Telling the federal judiciary to "f*ck off"
Will Trump defy the Supreme Court?
Friends,
Sorry to intrude on your inboxes for a second time today, but it’s necessary.
After a federal judge pressed the Trump administration to provide evidence by 5 pm today about whether the White House had violated the court’s order in deporting migrants with little to no due process, so-called border czar Tom Homan said that flights would continue regardless. “We’re not stopping,” he said. “I don’t care what the judges think.”
In our system, judges don’t just “think.” They have the final say, unless their rulings are appealed to the Supreme Court, in which case the high court’s majority has the final final say.
This afternoon, it became apparent that Trump’s Justice Department shares Homan’s odd view of our judicial system.
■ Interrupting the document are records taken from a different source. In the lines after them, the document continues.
(* ===== verification/Generation.v ===== *)
(** * Module generations

    Models the global generation counter of [vendor/framehop/src/unwinder.rs]
    ([next_modules_generation]): a compare-exchange loop on one [AtomicU64] with
    relaxed ordering, run by any number of threads. *)
From S2P Require Import Prelude.

(** One call with no other thread at the counter: the state is the counter. *)
Definition next_modules_generation : ST Z panic Z :=
  counter ← st_get;
  match checked_add 64 counter 1 with
  | Some next => _ ← st_modify (fun _ => next); mret counter
  | None => st_throw Panicked
  end.

(** ** The loop, one atomic access per step *)

(** Where a thread is in its call: before the first load, holding the value it
    expects in the counter, returned, or panicked on exhaustion. *)
Inductive gen_pc : Type :=
  | GenStart
  | GenLoaded (generation : Z)
  | GenReturned (generation : Z)
  | GenPanicked.

Record gen_state : Type := GenState {
  gen_counter : Z;
  gen_threads : gmap nat gen_pc;
  (** The generations handed out, oldest first. *)
  gen_issued : list Z;
}.

(** A relaxed load may return any value the counter has held, so both the first
    load and the value a failed exchange reports are only bounded by the
    counter's initial and current values; a successful exchange always acts on
    the current value. [compare_exchange_weak] may also fail spuriously. *)
Inductive gen_step (init : Z) : gen_state -> gen_state -> Prop :=
  | gen_call c ths iss t :
      ths !! t = None ->
      gen_step init (GenState c ths iss) (GenState c (<[t := GenStart]> ths) iss)
  | gen_load c ths iss t g :
      ths !! t = Some GenStart ->
      init <= g <= c ->
      gen_step init (GenState c ths iss) (GenState c (<[t := GenLoaded g]> ths) iss)
  | gen_exhausted c ths iss t g :
      ths !! t = Some (GenLoaded g) ->
      checked_add 64 g 1 = None ->
      gen_step init (GenState c ths iss) (GenState c (<[t := GenPanicked]> ths) iss)
  | gen_exchange c ths iss t next :
      ths !! t = Some (GenLoaded c) ->
      checked_add 64 c 1 = Some next ->
      gen_step init (GenState c ths iss)
        (GenState next (<[t := GenReturned c]> ths) (iss ++ [c]))
  | gen_exchange_failed c ths iss t g next current :
      ths !! t = Some (GenLoaded g) ->
      checked_add 64 g 1 = Some next ->
      init <= current <= c ->
      gen_step init (GenState c ths iss) (GenState c (<[t := GenLoaded current]> ths) iss).

Definition gen_init (init : Z) : gen_state := GenState init ∅ [].

Definition gen_reachable (init : Z) (s : gen_state) : Prop :=
  rtc (gen_step init) (gen_init init) s.

(** ** No generation is handed out twice *)

Record gen_inv (init : Z) (s : gen_state) : Prop := {
  gen_inv_counter : init <= gen_counter s /\ u64 (gen_counter s);
  gen_inv_issued : gen_issued s = (fun i => init + i) <$> seqZ 0 (gen_counter s - init);
  gen_inv_returned : forall t g,
    gen_threads s !! t = Some (GenReturned g) -> g ∈ gen_issued s;
  gen_inv_loaded : forall t g,
    gen_threads s !! t = Some (GenLoaded g) -> init <= g <= gen_counter s;
}.

Lemma gen_inv_init init : u64 init -> gen_inv init (gen_init init).
Proof.
  intros Hi. split; simpl; [split; [lia|done]| |set_solver|set_solver].
  by rewrite Z.sub_diag.
Qed.

Lemma issued_snoc init c :
  init <= c ->
  (fun i => init + i) <$> seqZ 0 (c + 1 - init) =
  ((fun i => init + i) <$> seqZ 0 (c - init)) ++ [c].
Proof.
  intros Hc. replace (c + 1 - init) with ((c - init) + 1) by lia.
  rewrite seqZ_app, fmap_app by lia. simpl. f_equal.
  unfold seqZ. simpl. f_equal. lia.
Qed.

Lemma gen_inv_step init s s' : gen_inv init s -> gen_step init s s' -> gen_inv init s'.
Proof.
  intros [[Hc1 Hc2] Hi Hr Hl] Hstep.
  destruct Hstep as [c ths iss t Ht|c ths iss t g Ht Hg|c ths iss t g Ht Hg
    |c ths iss t next Ht Hn|c ths iss t g next cur Ht Hn Hcur]; simpl in *;
    try (split; simpl; [done|done| |]; intros t' g';
         (destruct (decide (t' = t)) as [->|];
          [rewrite lookup_insert_eq; intros; simplify_eq; lia
          |rewrite lookup_insert_ne by done; eauto])).
  apply checked_add_Some in Hn as [-> Hn].
  split; simpl.
  - split; [lia|done].
  - by rewrite issued_snoc, <- Hi.
  - intros t' g'. destruct (decide (t' = t)) as [->|].
    + rewrite lookup_insert_eq. intros [= ->]. set_solver.
    + rewrite lookup_insert_ne by done. intros ?%Hr. set_solver.
  - intros t' g'. destruct (decide (t' = t)) as [->|].
    + rewrite lookup_insert_eq. done.
    + rewrite lookup_insert_ne by done. intros ?%Hl. lia.
Qed.

Lemma gen_reachable_inv init s : u64 init -> gen_reachable init s -> gen_inv init s.
Proof.
  intros Hu. unfold gen_reachable. generalize (gen_inv_init init Hu).
  generalize (gen_init init). intros s0 H0 Hs.
  induction Hs as [|s0 s1 s2 Hstep _ IH]; [done|]. eauto using gen_inv_step.
Qed.

(** C28: Under every interleaving of the compare-exchange loop the generations
    handed out are the consecutive integers from the initial value, each exactly
    once, so no two calls ever return the same generation; the counter never
    wraps. *)
Theorem generations_never_reused (init : Z) (s : gen_state) :
  u64 init ->
  gen_reachable init s ->
  gen_issued s = (fun i => init + i) <$> seqZ 0 (gen_counter s - init) /\
  NoDup (gen_issued s) /\
  u64 (gen_counter s) /\
  (forall t g, gen_threads s !! t = Some (GenReturned g) -> init <= g < gen_counter s).
Proof.
  intros Hu [[Hc1 Hc2] Hi Hr Hl]%gen_reachable_inv; [|done].
  split_and!; [done| |done|].
  - rewrite Hi. apply NoDup_fmap_2; [|apply NoDup_seqZ]. intros ???. lia.
  - intros t g Ht%Hr. rewrite Hi, list_elem_of_fmap in Ht.
    destruct Ht as (i & -> & Hseq%elem_of_seqZ). lia.
Qed.

(** Two threads race for the first generation: both load 0, the second one's
    exchange fails and it retries with the current value. *)
Lemma generations_never_reused_witness :
  let s := GenState 2 {[ 0%nat := GenReturned 0; 1%nat := GenReturned 1 ]} [0; 1] in
  gen_reachable 0 s /\ NoDup (gen_issued s).
Proof.
  assert (gen_reachable 0 (GenState 2 {[ 0%nat := GenReturned 0; 1%nat := GenReturned 1 ]} [0; 1])) as H.
  { eapply rtc_l; [apply (gen_call 0 0 ∅ [] 0%nat); reflexivity|].
    eapply rtc_l; [eapply (gen_call 0 0 _ [] 1%nat); reflexivity|].
    eapply rtc_l; [eapply (gen_load 0 0 _ [] 0%nat 0); [reflexivity|lia]|].
    eapply rtc_l; [eapply (gen_load 0 0 _ [] 1%nat 0); [reflexivity|lia]|].
    eapply rtc_l; [eapply (gen_exchange 0 0 _ [] 0%nat 1); reflexivity|].
    eapply rtc_l; [eapply (gen_exchange_failed 0 1 _ [0] 1%nat 0 1 1); [reflexivity|reflexivity|lia]|].
    eapply rtc_l; [eapply (gen_exchange 0 1 _ [0] 1%nat 2); reflexivity|].
    match goal with |- rtc _ ?a ?b => replace a with b; [apply rtc_refl|] end.
    vm_compute. reflexivity. }
  split; [exact H|].
  eapply (generations_never_reused 0); [split; lia|exact H].
Defined.

(** The sequential function is one run of the loop. *)
Lemma next_modules_generation_run init s t g c' :
  gen_threads s !! t = None -> init <= gen_counter s ->
  next_modules_generation (gen_counter s) = (Ok g, c') ->
  exists s', rtc (gen_step init) s s' /\ gen_counter s' = c' /\
    gen_threads s' !! t = Some (GenReturned g) /\ gen_issued s' = gen_issued s ++ [g].
Proof.
  destruct s as [c ths iss]. simpl. intros Ht Hc.
  unfold next_modules_generation. unfold mbind, st_bind, st_get; simpl.
  destruct (checked_add 64 c 1) as [next|] eqn:E; intros [= <- <-].
  eexists. split.
  { eapply rtc_l; [by apply (gen_call init c ths iss t)|].
    eapply rtc_l; [eapply (gen_load init c _ iss t c); [apply lookup_insert_eq|lia]|].
    eapply rtc_l; [eapply (gen_exchange init c _ iss t next); [apply lookup_insert_eq|done]|].
    apply rtc_refl. }
  simpl. by rewrite lookup_insert_eq.
Qed.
DOJ lawyers filed papers telling the judge they would not appear in court, that the administration would not provide any further information about the deportation flights, and that the court should vacate the hearing.
What’s going on here?
On Sunday night, Trump told reporters that a federal judge in California who ordered the administration to rehire thousands of fired probationary workers was “putting himself in the position of the president of the United States, who was elected by close to 80 million votes.”
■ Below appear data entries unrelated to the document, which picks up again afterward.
Lemma remove_module_view (u : UnwinderInternal) (k g : Z) :
  unwinder_wf u -> distinct_starts u -> 0 <= g < u64_MAX ->
  exists u', remove_module u k g = (Ok u', if decide (is_Some (view u !! k)) then g + 1 else g) /\
    unwinder_wf u' /\ distinct_starts u' /\ view u' = delete k (view u) /\
    (view u !! k = None -> u' = u).
Proof.
  intros Hwf Hd Hg. pose proof (remove_from_chunks_flat u k Hwf) as Hr.
  unfold remove_module. destruct (remove_from_chunks u k) as [chunks|].
  - destruct Hr as (l1 & x & l2 & Hf & Hx & Hc & Hcw).
    assert (view u !! k = Some x) as Hk.
    { apply view_lookup; [done|]. rewrite Hf. set_solver. }
    exists (MkUnwinder chunks g). unfold distinct_starts in Hd. rewrite Hf in Hd.
    assert (distinct_starts (MkUnwinder chunks g)) as Hd'.
    { unfold distinct_starts, flat. simpl. rewrite Hc. by eapply strict_remove. }
    split_and!.
    + rewrite Hk, decide_True by eauto. unfold mbind, st_bind.
      by rewrite next_modules_generation_ok.
    + split; [done|]. simpl. rewrite Hc.
      apply strictly_sorted_sorted. by eapply strict_remove.
    + done.
    + apply view_eq; [done|]. intros k' m. unfold flat at 1. simpl. rewrite Hc.
      rewrite lookup_delete. case_decide as Hkk.
      * subst k'. split; [done|]. intros [Hm Hk']. exfalso.
        eapply (strict_middle_ne l1 l2 x m); [done|done|congruence].
      * rewrite view_lookup, Hf by (unfold distinct_starts; by rewrite Hf).
        rewrite !elem_of_app, elem_of_cons. naive_solver.
    + rewrite Hk. done.
  - exists u. assert (view u !! k = None) as Hk by by apply view_None.
    rewrite Hk, decide_False by (by intros [? ?]).
    split_and!; [done|done|done| |done].
    symmetry. by apply delete_id.
Qed.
Wrong. In our system of government, courts pass judgment on actions of a president and the executive branch. Court don’t put themselves in the position of a president. They act as the Constitution empowers them to act — as a co-equal branch of government. If the executive branch doesn’t agree with what a lower-court judge decides, it can appeal to a higher court and ultimately to the Supreme Court.
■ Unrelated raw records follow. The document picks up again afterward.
(* ===== verification/Sections.v ===== *)
(** * Sections of a module

    Models the section interface of [vendor/framehop/src/unwinder.rs]
    ([ModuleSectionInfo], [ExplicitModuleSectionInfo]), the byte ranges that are
    kept from it, and [base_addresses_for_sections] of [dwarf.rs]. *)
From S2P Require Import Prelude UnwindRule.

(** [&mut self] methods: the section information and the result. *)
Abbreviation section_m S A := (S -> A * S).

Class ModuleSectionInfo (D S : Type) : Type := {
  base_svma_of : S -> Z;
  section_svma_range : string -> section_m S (option range);
  section_data : string -> section_m S (option D);
  segment_svma_range : string -> section_m S (option range);
  segment_data : string -> section_m S (option D);
}.

(** The trait's default methods for segments. *)
Definition default_segment_svma_range {S} (_ : string) : section_m S (option range) := fun s => (None, s).
Definition default_segment_data {D S} (_ : string) : section_m S (option D) := fun s => (None, s).

Record ExplicitModuleSectionInfo (D : Type) : Type := MkExplicit {
  ex_base_svma : Z;
  text_svma : option range;
  text : option D;
  stubs_svma : option range;
  stub_helper_svma : option range;
  got_svma : option range;
  unwind_info : option D;
  eh_frame_svma : option range;
  eh_frame : option D;
  eh_frame_hdr_svma : option range;
  eh_frame_hdr : option D;
  debug_frame : option D;
  text_segment_svma : option range;
  text_segment : option D;
}.
Arguments MkExplicit {D}.
Arguments ex_base_svma {D}.
Arguments text_svma {D}.
Arguments text {D}.
Arguments stubs_svma {D}.
Arguments stub_helper_svma {D}.
Arguments got_svma {D}.
Arguments unwind_info {D}.
Arguments eh_frame_svma {D}.
Arguments eh_frame {D}.
Arguments eh_frame_hdr_svma {D}.
Arguments eh_frame_hdr {D}.
Arguments debug_frame {D}.
Arguments text_segment_svma {D}.
Arguments text_segment {D}.

(** [Default::default()]. *)
Definition explicit_default {D} : ExplicitModuleSectionInfo D :=
  MkExplicit 0 None None None None None None None None None None None None None.

(** The data fields after the others have been fixed: [take] leaves [None]. *)
Definition with_data {D} (i : ExplicitModuleSectionInfo D) text' ui eh hdr dbg seg : ExplicitModuleSectionInfo D :=
  MkExplicit (ex_base_svma i) (text_svma i) text' (stubs_svma i) (stub_helper_svma i) (got_svma i) ui
    (eh_frame_svma i) eh (eh_frame_hdr_svma i) hdr dbg (text_segment_svma i) seg.

Definition explicit_svma_range {D} (name : string) : section_m (ExplicitModuleSectionInfo D) (option range) :=
  fun i =>
  (if bool_decide (name = "__text" \/ name = ".text")%string then text_svma i
   else if bool_decide (name = "__stubs")%string then stubs_svma i
   else if bool_decide (name = "__stub_helper")%string then stub_helper_svma i
   else if bool_decide (name = "__eh_frame" \/ name = ".eh_frame")%string then eh_frame_svma i
   else if bool_decide (name = "__eh_frame_hdr" \/ name = ".eh_frame_hdr")%string then eh_frame_hdr_svma i
   else if bool_decide (name = "__got" \/ name = ".got")%string then got_svma i
   else None, i).

Definition explicit_section_data {D} (name : string) : section_m (ExplicitModuleSectionInfo D) (option D) :=
  fun i =>
  if bool_decide (name = "__text" \/ name = ".text")%string then
    (text i, with_data i None (unwind_info i) (eh_frame i) (eh_frame_hdr i) (debug_frame i) (text_segment i))
  else if bool_decide (name = "__unwind_info")%string then
    (unwind_info i, with_data i (text i) None (eh_frame i) (eh_frame_hdr i) (debug_frame i) (text_segment i))
  else if bool_decide (name = "__eh_frame" \/ name = ".eh_frame")%string then
    (eh_frame i, with_data i (text i) (unwind_info i) None (eh_frame_hdr i) (debug_frame i) (text_segment i))
  else if bool_decide (name = "__eh_frame_hdr" \/ name = ".eh_frame_hdr")%string then
    (eh_frame_hdr i, with_data i (text i) (unwind_info i) (eh_frame i) None (debug_frame i) (text_segment i))
  else if bool_decide (name = "__debug_frame" \/ name = ".debug_frame")%string then
    (debug_frame i, with_data i (text i) (unwind_info i) (eh_frame i) (eh_frame_hdr i) None (text_segment i))
  else (None, i).

Definition explicit_segment_svma_range {D} (name : string) : section_m (ExplicitModuleSectionInfo D) (option range) :=
  fun i => (if bool_decide (name = "__TEXT")%string then text_segment_svma i else None, i).

Definition explicit_segment_data {D} (name : string) : section_m (ExplicitModuleSectionInfo D) (option D) :=
  fun i =>
  if bool_decide (name = "__TEXT")%string then
    (text_segment i, with_data i (text i) (unwind_info i) (eh_frame i) (eh_frame_hdr i) (debug_frame i) None)
  else (None, i).

#[export] Instance ModuleSectionInfo_explicit D : ModuleSectionInfo D (ExplicitModuleSectionInfo D) := {
  base_svma_of := ex_base_svma;
  section_svma_range := explicit_svma_range;
  section_data := explicit_section_data;
  segment_svma_range := explicit_segment_svma_range;
  segment_data := explicit_segment_data;
}.

(** gimli's [BaseAddresses], as its builder fills it. *)
Record BaseAddresses : Type := MkBases {
  base_eh_frame : option Z;
  base_eh_frame_hdr : option Z;
  base_text : option Z;
  base_got : option Z;
}.

(** [BaseAddresses::default()]. *)
Definition no_bases : BaseAddresses := MkBases None None None None.

Section bases.
  Context {D S : Type} `{ModuleSectionInfo D S}.

(** [names.iter().find_map(..)]: names after the first that is found are not asked for. *)
Fixpoint start_addr (names : list string) (s : S) : Z * S :=
  match names with
  | [] => (0, s)
  | name :: names' =>
      let '(r, s) := section_svma_range name s in
      match r with
      | Some r => (r_start r, s)
      | None => start_addr names' s
      end
  end.

Definition base_addresses_for_sections (s : S) : BaseAddresses * S :=
  let '(eh_frame, s) := start_addr ["__eh_frame"; ".eh_frame"]%string s in
  let '(eh_frame_hdr, s) := start_addr ["__eh_frame_hdr"; ".eh_frame_hdr"]%string s in
  let '(text, s) := start_addr ["__text"; ".text"]%string s in
  let '(got, s) := start_addr ["__got"; ".got"]%string s in
  (MkBases (Some eh_frame) (Some eh_frame_hdr) (Some text) (Some got), s).
End bases.

(** ** What explicit section information answers *)

Section explicit.
  Context {D : Type}.
  Implicit Types i : ExplicitModuleSectionInfo D.

Lemma data_u_unwind_info i : section_data "__unwind_info" i = (unwind_info i, with_data i (text i) None (eh_frame i) (eh_frame_hdr i) (debug_frame i) (text_segment i)).
Proof. reflexivity. Qed.
Lemma data_u_eh_frame i : section_data "__eh_frame" i = (eh_frame i, with_data i (text i) (unwind_info i) None (eh_frame_hdr i) (debug_frame i) (text_segment i)).
Proof. reflexivity. Qed.
Lemma data_dot_eh_frame i : section_data ".eh_frame" i = (eh_frame i, with_data i (text i) (unwind_info i) None (eh_frame_hdr i) (debug_frame i) (text_segment i)).
Proof. reflexivity. Qed.
Lemma data_dot_eh_frame_hdr i : section_data ".eh_frame_hdr" i = (eh_frame_hdr i, with_data i (text i) (unwind_info i) (eh_frame i) None (debug_frame i) (text_segment i)).
Proof. reflexivity. Qed.
Lemma data_u_eh_frame_hdr i : section_data "__eh_frame_hdr" i = (eh_frame_hdr i, with_data i (text i) (unwind_info i) (eh_frame i) None (debug_frame i) (text_segment i)).
Proof. reflexivity. Qed.
Lemma data_dot_debug_frame i : section_data ".debug_frame" i = (debug_frame i, with_data i (text i) (unwind_info i) (eh_frame i) (eh_frame_hdr i) None (text_segment i)).
Proof. reflexivity. Qed.
Lemma data_u_text i : section_data "__text" i = (text i, with_data i None (unwind_info i) (eh_frame i) (eh_frame_hdr i) (debug_frame i) (text_segment i)).
Proof. reflexivity. Qed.
Lemma data_dot_pdata i : section_data (D := D) ".pdata" i = (None, i).
Proof. reflexivity. Qed.
Lemma range_u_stubs i : section_svma_range (D := D) "__stubs" i = (stubs_svma i, i).
Proof. reflexivity. Qed.
Lemma range_u_stub_helper i : section_svma_range (D := D) "__stub_helper" i = (stub_helper_svma i, i).
Proof. reflexivity. Qed.
Lemma range_u_text i : section_svma_range (D := D) "__text" i = (text_svma i, i).
Proof. reflexivity. Qed.
Lemma segment_data_TEXT i : segment_data "__TEXT" i =
  (text_segment i, with_data i (text i) (unwind_info i) (eh_frame i) (eh_frame_hdr i) (debug_frame i) None).
Proof. reflexivity. Qed.
Lemma segment_range_TEXT i : segment_svma_range (D := D) "__TEXT" i = (text_segment_svma i, i).
Proof. reflexivity. Qed.
End explicit.

Create Rewrite HintDb sections.
#[export] Hint Rewrite @data_u_unwind_info @data_u_eh_frame @data_dot_eh_frame @data_dot_eh_frame_hdr @data_u_eh_frame_hdr @data_dot_debug_frame @data_u_text @data_dot_pdata @range_u_stubs @range_u_stub_helper @range_u_text @segment_data_TEXT @segment_range_TEXT : sections.

(** For explicit section information, the stated start of each section or 0. *)
Lemma explicit_bases {D} (i : ExplicitModuleSectionInfo D) :
  base_addresses_for_sections i =
    (MkBases (Some (default 0 (r_start <$> eh_frame_svma i))) (Some (default 0 (r_start <$> eh_frame_hdr_svma i)))
       (Some (default 0 (r_start <$> text_svma i))) (Some (default 0 (r_start <$> got_svma i))), i).
Proof.
  unfold base_addresses_for_sections, start_addr. simpl. unfold explicit_svma_range.
  simpl. destruct i as [? [] ? ? ? [] ? [] ? []]; reflexivity.
Qed.

(** [TextByteData] and [DataAtRvaRange]: bytes with where they belong. *)
Record TextByteData (D : Type) : Type := MkTextByteData { td_bytes : D; svma_range : range }.
Arguments MkTextByteData {D}.
Arguments td_bytes {D}.
Arguments svma_range {D}.

Record DataAtRvaRange (D : Type) : Type := MkDataAtRvaRange { data : D; rva_range : range }.
Arguments MkDataAtRvaRange {D}.
Arguments data {D}.
Arguments rva_range {D}.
Trump isn’t the only one to make this mistake. In early February, Trump’s vice-president JD Vance declared that “judges aren’t allowed to control the executive’s legitimate power.” It was an odd statement from someone who has studied at one of America’s preeminent law schools — and it was logically absurd, since it’s up to judges and — if their rulings are appealed to the Supreme Court — justices to determine a president’s “legitimate power.”
Let’s be clear. Trump has openly violated numerous laws and constitutional provisions — such ending birthright citizenship; giving associates of Elon Musk’s government-slashing effort access to a sensitive Treasury Department system; transferring transgender female inmates to male prisons; placing thousands of U.S. Agency for International Development employees on leave; and effectively dismantling U.S.A.I.D. and folding it into the State Department. In response, federal judges have temporarily barred a slew of Trump orders from taking effect.
But not until today has Trump or his regime openly and blatantly refused to follow a judge’s order.
What happens when this or another lower court ruling goes to the Supreme Court, and the high court rules against Trump?
Vance has said if this occurs, Trump should “stand before the country like Andrew Jackson did and say, ‘The chief justice has made his ruling. Now let him enforce it.’”
Never mind that the quote attributed to Jackson is, as one scholar has noted, “probably apocryphal.” It’s heard more and more from Trump appointees these days, as exemplified by Homan’s remark, and this afternoon’s Justice Department filing.
Trump’s appointments in his second term are having the opposite effect of his first-term appointees. In first term, they restrained him somewhat. The Justice Department’s top brass threatened to resign en mass if he appointed as Attorney General the one assistant attorney general who was prepared to sell his soul to Trump and say the 2020 election was stolen from him.
This time, his appointees are magnifying his worst instincts. Rather than act as guardrails, they are egging Trump on.
Many people wonder if we’re in a “constitutional crisis.” Definitions of that phrase vary considerably as do opinions about whether we’re in one now.
My worry is that Trump is surrounded by extremist anti-democracy nihilists, including his vice president, who are encouraging him to defy the Supreme Court.
If and when he does, we’ll be in a constitutional crisis that should cause every American to take to the streets.